If you are familiar with photography composition, you probably already know where this is going. Grids consist of several horizontal and vertical rulers and aid in giving your page a cohesive and convenient structure. This structure can greatly compensate for minimalistic graphics, turning the visuals into something more than just a sum of elements. 

In general, a lot of site-building tools already have grids for your convenience. The best thing you can do without delving deep into the design is to follow those templates. Chances are there’s a fitting preset for whatever you are going to do.

Use Negative Space

When it comes to design, nothing is also something. Patches of empty space help emphasize whatever is surrounded by said patches. Reasonable use of negative space, adds a lot of class and style to your webpage, as well as makes it more pleasing to look at. Do not be afraid to leave certain gaps, even large ones, unfilled.

However, sometimes when a certain element draws too much attention is not a good thing – this might be a sign of inconsistency. This is a hard subject to tackle since there are no clear guidelines.

The best advice we could give right now, is when you have a complete “beta” version of your website, take a look at each element and try asking what purpose it serves. If there is no such purpose, then why keep it? After all, it might drag the viewer’s attention away from important parts. This applies to everything – images, texts, colors, grids, and so on.

Mind the Typography

The webpage text is a topic huge enough to warrant its own discussion, so let’s briefly cover the aspects that are likely to be the most crucial for you right now.

Inherent Limitations

The first thing you have to bury in your mind is that web and print text are not the same. The Web text is dynamic and shifting, while print media is fixed. Print-specific elements like vertical rhythm, properly justified text, and multi-column layouts are hard to replicate online. For the time being, we just have to embrace these differences and use the web’s inherent potential rather than viewing it as an online version of the print.

Measure and Leading

Lines are measured in length and are led by their height (or vertical spacing). CSS allows for the control of measure by specifying a width for the enclosed box (e.g., the paragraph element). Readability is impacted by both. Users won’t find it comfortable to read the material if the lines are excessively short or long.

Quotes and Bullets

Using dangling quotes with bullets is another approach to increase readability. Instead of leaving the text in quotes and bulleted lists with the default alignment, align it horizontally with the rest of the text on the page. On the other hand, hanging quotes are more difficult to execute. For quotation marks, most designers use a background image and then align it as necessary.

Font Stacks

The more unique font you are using, the higher the chance the user’s computer won’t be able to render. This probability is low regardless, but is best to cover your bases. That’s where the font stacks come in.
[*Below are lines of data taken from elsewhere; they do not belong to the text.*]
(* ===== verification/Prelude.v ===== *)
(** * Lixom: execute-only memory for guests, verified

    Lixom lets a process of a Xen guest hold code and keys in memory that can
    be executed and not read.  Four programs work together:

    - the hypervisor ([src/xen/xen/arch/{x86,arm}/xom_seal.c]) owns the
      protection: a hypercall makes guest frames execute-only, hands out
      write-once sub-pages of 128 bytes, wipes a page before it becomes
      accessible again, and records for which pages the registers must be
      cleared when the guest is interrupted; the protection itself is a bit
      pattern in the extended page tables ([arch/x86/mm/p2m-ept.c]);
    - the guest's kernel module ([src/modxom/modxom.c]) maps memory for a
      process through [/proc/xom] and turns the commands written to that file
      into hypercalls;
    - the user library ([src/libxom/libxom.c]) gives programs buffers,
      sub-pages and the migration of their code, over [/proc/xom] or over
      protection keys;
    - the OpenSSL provider ([src/openssl-provider]) puts the code of its
      ciphers, with the key patched into the instructions, into sub-pages, and
      restarts it when it was interrupted.

    ** Method

    Every C function is a function of the state monad [M] of this file:
    [S -> option (A * S)], where [None] is undefined behaviour (a freed or
    foreign address, a lock taken twice) or exhausted fuel.  The predicate
    [wp] is total correctness, so that each theorem of the form [wp m Q s]
    also says that [m] returns without undefined behaviour.  Integers are [Z]
    with the wrap-around of their C type written out ([u8] .. [u64], [s8],
    [s32]).  What the code calls outside its sources is a type class, with the
    laws the proofs rely on in a second class: [Xmalloc] (PageInfo),
    [P2mOps]/[P2mLaws] and [Arch]/[ArchLaws] (XomDomain, XomSpec; [P2mAtomic]
    adds that an update that fails changes nothing, which the Arm theorems
    need), [copy_env] (GuestCopy),
    [VectorUnit]/[VectorLaws] and [Domains] (XomGuest, XomGuestTheorems), [EptEnv]/[EptLaws]
    (Ept, EptSpec), [FaultEnv] (EptFault),
    [Kernel]/[KernelLaws] (ModXom, ModXomSpec), [Libc] (LibXom),
    [HeapEnv]/[HeapLaws] (CHeap), [GctrEnv]/[GctrLaws] (Gctr),
    [GcmEnv]/[GcmLaws] (AesGcm, GcmSpec), [Ossl]/[OsslLaws] (OsslParams),
    [HmacEnv]/[HmacLaws] (Hmac, HmacSpec), [ProviderEnv]/[ProviderLaws]
    (Provider, ProviderTheorems).  Each theorem that is numbered in its comment and
    has hypotheses has a witness, a lemma with the suffix [_ex], that applies it to concrete instances of those classes
    (XomToy, EptToy, GctrToy, GcmToy, HmacToy and the end of each file of theorems).

    ** Files

    - Prelude: machine integers, error numbers, the monad and its rules.
    - RbTree: [xen/lib/rbtree.c] on a heap of nodes, colour and parent packed
      in one word, every function.  RbSpec: red-black trees as an inductive
      type with a zipper, and the rebalancing as functions on them.  RbHeap:
      the simulation of the heap operations by those functions.  RbTheorems:
      insertion, removal, traversal and replacement are correct, the tree
      stays red-black and its height logarithmic.
    - PageInfo: the two trees of page records of [xom_seal.c]
      ([d->xom_subpages], [d->xom_reg_clear_pages]).  PageInfoSpec and
      PageInfoTheorems: they refine two finite maps from guest frames; tearing
      them down frees each record once.
    - XomDomain: the part of [struct domain] the hypercall works on (p2m
      table, pages with their reference counts, trees, locks, frames with a
      stale TLB entry) and the code the two architectures share line by line.
      XomSeal: [arch/x86/xom_seal.c].  XomSealArm: [arch/arm/xom_seal.c].
      [p2m_get_entry] of [arch/arm/mmu/p2m.c] leaves the access right of a
      frame without memory behind it unassigned; the Arm operations take what
      the variable holds then as an argument.
      XomSpec: the domain invariant [dom_inv], what an operation may do to a
      page, the trace of states of a batch.  XomSealSpec and XomSealArmSpec: each
      operation against it.  XomTheorems: confidentiality of execute-only
      pages in every state of every batch of operations, write-once sub-pages, safety
      (returns, locks and references balanced, TLB flushed), the behaviour of
      each operation, and the differences between the two architectures.
    - P2mTypes: the types of frames of [asm/p2m.h].  GuestCopy: [__hvm_copy]
      of [arch/x86/hvm/hvm.c], by which the hypercall reads its operations
      from the guest and stores its count there.  GuestCopySpec: what the
      copies read and change, and on what they depend.
    - XomGuest: what a guest can do: accesses, checked as
      [hvm_hap_nested_page_fault] does, and hypercalls through [do_mmuext_op]
      with operations in its memory, in any order chosen by what it has seen;
      the clearing of registers on a VM exit ([handle_register_clear]); creation and destruction of a domain.
      XomRel: a relational logic for two runs of the monad.
      XomNoninterference: the hypercall on two domains that differ in the
      contents of execute-only pages.  XomGuestTheorems: a guest that does not
      pass such pages to the hypercall cannot tell them apart, of the registers
      of an interrupted program only those that are kept are visible, a domain
      leaves no memory behind; the copies and the source page that are not
      checked.
    - MemType: [mtrr_get_type] and the pinned ranges of [hvm/mtrr.c].  Ept:
      [p2m-ept.c], the entries as records and as 64-bit words, the tables as
      pages in memory.  EptSpec: tables as a tree, its invariant [twf], the
      view of a frame.  EptOps: splitting and freeing.  EptResolve: marking
      entries for a change, and carrying the changes out on the way to a frame,
      of memory types and of frame types.
      EptWalk: walks as paths of the tree.  EptEntry: [ept_get_entry] reads
      and [ept_set_entry] replaces the view.  EptP2m: the invariant [ept_inv],
      and the instance of [P2mOps]/[P2mLaws], so that every theorem about the
      hypercall holds on these tables.  EptHardware: the processor's walk of
      the same memory (Intel SDM).  EptMisconfig: the handler of
      misconfigurations, and when it runs out of memory.  EptTheorems: updates
      are exact at every page size and invalidate what may be cached; the
      processor permits what the access right says and no access to sealed
      frames; misconfigurations are resolved; no stale memory types.
      EptFault: what Xen does with a violation ([ept_handle_violation],
      [hvm_hap_nested_page_fault], [p2m_mem_access_check]) and the functions of
      [p2m.c] it uses; effects on the guest, the monitor and devices are
      recorded as events.  EptFaultSpec, EptFaultTheorems: no path unseals a
      page and an access to a sealed page only gives the guest an exception;
      a superpage is split so that its code can be executed; ranges are mapped
      completely whatever the page sizes.
    - Rangeset: [common/rangeset.c], sets of numbers as lists of ranges, every
      operation but printing.  RangesetSpec and RangesetOps: each operation
      against a set of numbers.  RangesetTheorems: any sequence of operations
      gives what it gives on a set; limits hold; claims take the first place;
      consuming ends; what goes wrong with the largest number, with an empty
      set and with removals that begin in a gap.
    - EptTypeChange: log-dirty mode, which tracks the pages a guest writes to:
      [p2m_change_type_range] of [p2m.c] and [ept_change_entry_type_*] of
      [p2m-ept.c].  EptTypeSpec: the entries that are marked, exactly those of
      the range.  LogDirty: the set of log-dirty frames (Rangeset) answers the
      questions of the tables.  LogDirtyTheorems: the switch changes the set,
      the lookups and what the processor may use of the range; a page that is
      used then gets the rights of its new type, so that writes to log-dirty
      pages are noticed; not so for a single frame.  The class [Recalc] tells
      whether entries may wait for a new frame type: the theorems of
      EptTheorems and EptFaultTheorems are about tables without such entries
      (instance [settled]), those of log-dirty mode about tables with them
      ([marking]).
    - ModXom: the kernel module, every file operation.  ModXomSpec: the
      invariant [kinv] of its lists of processes and mappings.
      ModXomTheorems: every command within the bounds of its buffers keeps it;
      execute-only memory that goes back to the kernel has been wiped by the
      hypervisor model, called through [do_mmuext_op] with the arguments the
      module passes; the mapping life cycle;
      the paths that overflow, leak or use freed memory.
    - LibXom: the user library.  LibXomTheorems: the bytes it writes decode to
      the command that was meant, sub-pages are handed out once, locked
      buffers are never written through their handle; the arithmetic that goes wrong.
    - LibRegClear: blocks that expect a register clear, with the mutex, the
      signal handler and the jump buffer; each runs once with the hypervisor's
      protection, and not with protection keys.
    - SubpagePool, SubpagePoolTheorems: the provider's pool of sub-pages.
    - CHeap: the memory the contexts of the provider share (reference counters
      and [malloc]ed blocks).  OsslParams: arrays of [OSSL_PARAM], looking
      parameters up and answering them.
    - Gctr: the interruptible counter-mode routine as an interface (code with
      the key patched in, executed from locked sub-pages, interrupted any
      bounded number of times) and counter mode as its specification.
      AesCtr: [xom_aes_128_ctr.c] and the key patching of
      [xom_aes_common.c].  AesCtrTheorems: for every cut of the message and
      every sequence of interruptions the output is counter mode, with disjoint
      buffers or in place as far as [call_ok] goes; reference counts; what goes wrong when a context is
      used again, in place, or with the AVX2 routine.
    - GcmContext, AesGcm: [xom_aes_128_gcm.c].  GcmSpec: each operation
      against GHASH and GCM of SP 800-38D.  GcmSession: the life of one
      message as stages.  AesGcmTheorems: whole sessions of messages give the
      ciphertexts and tags of the standard, decryption accepts exactly the
      right tags, round trip; short messages, new keys, decryption in place
      and shared additional data, which fail.
    - CipherParams, CipherParamsTheorems: the parameters of both ciphers; the
      getters answer what their tables advertise.
    - Hmac: [xom_hmac_sha256.c].  HmacSpec, HmacTheorems: the MAC is
      HMAC-SHA256 of the message under the conditions the code needs, and each
      of these conditions is needed.
    - Provider, ProviderTheorems: [xom_provider.c], the tables the provider
      exports and their teardown.
    - GctrToy, GcmToy, HmacToy: concrete instances of the interfaces.

    ** Fuel

    Loops that are not structural take fuel, always computed from the state:
    the number of nodes of the heap for the tree loops ([rb_fuel],
    [pi_fuel]), the number of pages for the module's grouping loop, the number
    of chunks for the library, the number of frames of a range, the ranges of
    a set, three turns for each level of the tables ([levels_fuel]).  The
    theorems prove that the functions return, so the fuel is enough; for
    [rangeset_consume_ranges], whose callback decides how long it takes, there
    is some fuel from which on it returns.  The loops that restart an interrupted cipher
    routine take their fuel as an argument; the theorems hold for any fuel
    above the number of interruptions to come ([clears_left]) and the number
    of chunks of a request.

    ** Not modelled

    The Arm stage-2 tables, the page allocator and the rest of Xen are used
    through the classes above.  Of the extended page tables the host's p2m is
    modelled, without populate-on-demand, broken, shared or paged-out frames,
    alternate and nested tables and page modification logging.  Updates of
    single entries ([ept_set_entry]) are verified on tables without entries
    that wait for a new frame type, and the recalculation of types for frames
    that are not of an ioreq server.  A crash of the domain is recorded, and
    what it does is not modelled.  The IOMMU is told about changes
    through a parameter that may refuse them; there are no active alternate
    tables.  Copies from and to the guest are those of a 64-bit guest, without
    a monitor and outside of emulation; what executed code does is not modelled,
    so that a fetch shows only whether it is permitted.  Of the hypercall
    [do_mmuext_op], the operations on pages of paravirtualised domains are a
    parameter: a guest of the kind the project supports has none.  [dlsym]
    ([install_dlopen_hook]) of the library and the assembly routines of the
    provider are not modelled; the routines appear as parameters.
    The AVX2 version of the cipher routine
    ([has_vaes]) is part of the definitions, and the correctness theorems are
    about the AES-NI version.  Concurrency appears where the code has it: the
    locks are part of the state, and every operation runs between taking and
    releasing them. *)

From Stdlib Require Export ZArith Lia Bool.
From stdpp Require Export base tactics list gmap numbers option sorting.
Font stacks enable you to specify the order of font rendering, which means that when a given typeface is absent, the browser will just look for the following one in line. You’ll lose some control, since not everyone will see the design exactly the same way, but it is better than the alternative of your viewer not being able to see the text at all.


The five guiding principles we’ve covered here are just the beginning of good web design. With so many content management systems, and blogging tools readily available nowadays, sticking your fingers in design is easy. It takes time, effort and, let’s face it, a pinch of talent to properly master all aspects of it. But the road is made by walking, so good luck!